With a relief that was almost childlike in its intensity, his thoughts were disturbed by a splashing of water which jarred against the sinuous sounds of the river. At first Church thought it might have been a gull at the river's edge, another sign of raw nature intruding on his life, but the intermittent noise suggested something larger. Leaning on the cold, wet wall, he waited patiently for the folds of mist to part as the splashing ebbed and flowed.

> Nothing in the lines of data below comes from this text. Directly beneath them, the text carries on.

#[global] Instance io_slot_eq_dec : EqDecision io_slot.
Proof. assert (EqDecision user_data) by solve_decision.
  assert (EqDecision destroy_notify) by solve_decision.
  assert (EqDecision callback) by solve_decision. solve_decision. Defined.

#[global] Instance ZStream_eq_dec : EqDecision ZStream.
Proof. solve_decision. Defined.

(** Changing fields. *)
Definition with_ref (n : Z) (s : ZStream) : ZStream :=
  mkStream n (isa s) (name s) (timeout s) (umbrella_state s) (umbrella_flags s) (ungot_bufs s)
    (struct_ref s) (parent s) (child s) (stack_depth s) (source s) (bytes_recvd s) (bytes_sent s)
    (s_read s) (s_pri s) (s_write s) (own s) (tee_fork s).
Definition with_name (n : list Z) (s : ZStream) : ZStream :=
  mkStream (ref_cnt s) (isa s) n (timeout s) (umbrella_state s) (umbrella_flags s) (ungot_bufs s)
    (struct_ref s) (parent s) (child s) (stack_depth s) (source s) (bytes_recvd s) (bytes_sent s)
    (s_read s) (s_pri s) (s_write s) (own s) (tee_fork s).
Definition with_timeout (t : Z) (s : ZStream) : ZStream :=
  mkStream (ref_cnt s) (isa s) (name s) t (umbrella_state s) (umbrella_flags s) (ungot_bufs s)
    (struct_ref s) (parent s) (child s) (stack_depth s) (source s) (bytes_recvd s) (bytes_sent s)
    (s_read s) (s_pri s) (s_write s) (own s) (tee_fork s).
Definition with_umbrella (u : Z) (s : ZStream) : ZStream :=
  mkStream (ref_cnt s) (isa s) (name s) (timeout s) u (umbrella_flags s) (ungot_bufs s)
    (struct_ref s) (parent s) (child s) (stack_depth s) (source s) (bytes_recvd s) (bytes_sent s)
    (s_read s) (s_pri s) (s_write s) (own s) (tee_fork s).
Definition with_ungot (l : list nat) (s : ZStream) : ZStream :=
  mkStream (ref_cnt s) (isa s) (name s) (timeout s) (umbrella_state s) (umbrella_flags s) l
    (struct_ref s) (parent s) (child s) (stack_depth s) (source s) (bytes_recvd s) (bytes_sent s)
    (s_read s) (s_pri s) (s_write s) (own s) (tee_fork s).
Definition with_struct_ref (n : Z) (s : ZStream) : ZStream :=
  mkStream (ref_cnt s) (isa s) (name s) (timeout s) (umbrella_state s) (umbrella_flags s) (ungot_bufs s)
    n (parent s) (child s) (stack_depth s) (source s) (bytes_recvd s) (bytes_sent s)
    (s_read s) (s_pri s) (s_write s) (own s) (tee_fork s).
Definition with_parent (p : option nat) (s : ZStream) : ZStream :=
  mkStream (ref_cnt s) (isa s) (name s) (timeout s) (umbrella_state s) (umbrella_flags s) (ungot_bufs s)
    (struct_ref s) p (child s) (stack_depth s) (source s) (bytes_recvd s) (bytes_sent s)
    (s_read s) (s_pri s) (s_write s) (own s) (tee_fork s).
Definition with_child (c : option nat) (s : ZStream) : ZStream :=
  mkStream (ref_cnt s) (isa s) (name s) (timeout s) (umbrella_state s) (umbrella_flags s) (ungot_bufs s)
    (struct_ref s) (parent s) c (stack_depth s) (source s) (bytes_recvd s) (bytes_sent s)
    (s_read s) (s_pri s) (s_write s) (own s) (tee_fork s).
Definition with_depth (d : Z) (s : ZStream) : ZStream :=
  mkStream (ref_cnt s) (isa s) (name s) (timeout s) (umbrella_state s) (umbrella_flags s) (ungot_bufs s)
    (struct_ref s) (parent s) (child s) d (source s) (bytes_recvd s) (bytes_sent s)
    (s_read s) (s_pri s) (s_write s) (own s) (tee_fork s).
Definition with_source (b : bool) (s : ZStream) : ZStream :=
  mkStream (ref_cnt s) (isa s) (name s) (timeout s) (umbrella_state s) (umbrella_flags s) (ungot_bufs s)
    (struct_ref s) (parent s) (child s) (stack_depth s) b (bytes_recvd s) (bytes_sent s)
    (s_read s) (s_pri s) (s_write s) (own s) (tee_fork s).
Definition with_counts (r t : Z) (s : ZStream) : ZStream :=
  mkStream (ref_cnt s) (isa s) (name s) (timeout s) (umbrella_state s) (umbrella_flags s) (ungot_bufs s)
    (struct_ref s) (parent s) (child s) (stack_depth s) (source s) r t
    (s_read s) (s_pri s) (s_write s) (own s) (tee_fork s).
Definition with_own (o : Z) (s : ZStream) : ZStream :=
  mkStream (ref_cnt s) (isa s) (name s) (timeout s) (umbrella_state s) (umbrella_flags s) (ungot_bufs s)
    (struct_ref s) (parent s) (child s) (stack_depth s) (source s) (bytes_recvd s) (bytes_sent s)
    (s_read s) (s_pri s) (s_write s) o (tee_fork s).
Definition with_slots (r p w : io_slot) (s : ZStream) : ZStream :=
  mkStream (ref_cnt s) (isa s) (name s) (timeout s) (umbrella_state s) (umbrella_flags s) (ungot_bufs s)
    (struct_ref s) (parent s) (child s) (stack_depth s) (source s) (bytes_recvd s) (bytes_sent s)
    r p w (own s) (tee_fork s).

For several minutes he couldn't see anything, but as he was about to leave, the mist unfurled in a manner that reminded him of a theatre curtain rolling back. Framed in the white clouds at the river's edge was a hunched black shape, like an enormous crow. As it dipped into the eddies, then rose shakily, Church glimpsed a white, bony hand. An old woman, in a long, black dress and a black shawl, was washing something he couldn't see; it made him think of pictures of peasants in the Middle East doing their laundry in muddy rivers. The strangeness of a woman in the freezing water before dawn didn't strike him at first, which was odd in itself, but the more he watched, the more he started to feel disturbed by the way she dipped and washed, dipped and washed. Finally the jangling in his mind began to turn to panic and he started to pull away from the sight. At that moment the woman stopped her washing and turned, as if she had suddenly sensed his presence. Church glimpsed a terrible face, white and gaunt, and black, piercing eyes, but it was what she held that filled his thoughts as he ran away along the footpath towards Albert Bridge. For the briefest instant it appeared to be a human head, dripping blood from the severed neck into the cold Thames. And it had his face.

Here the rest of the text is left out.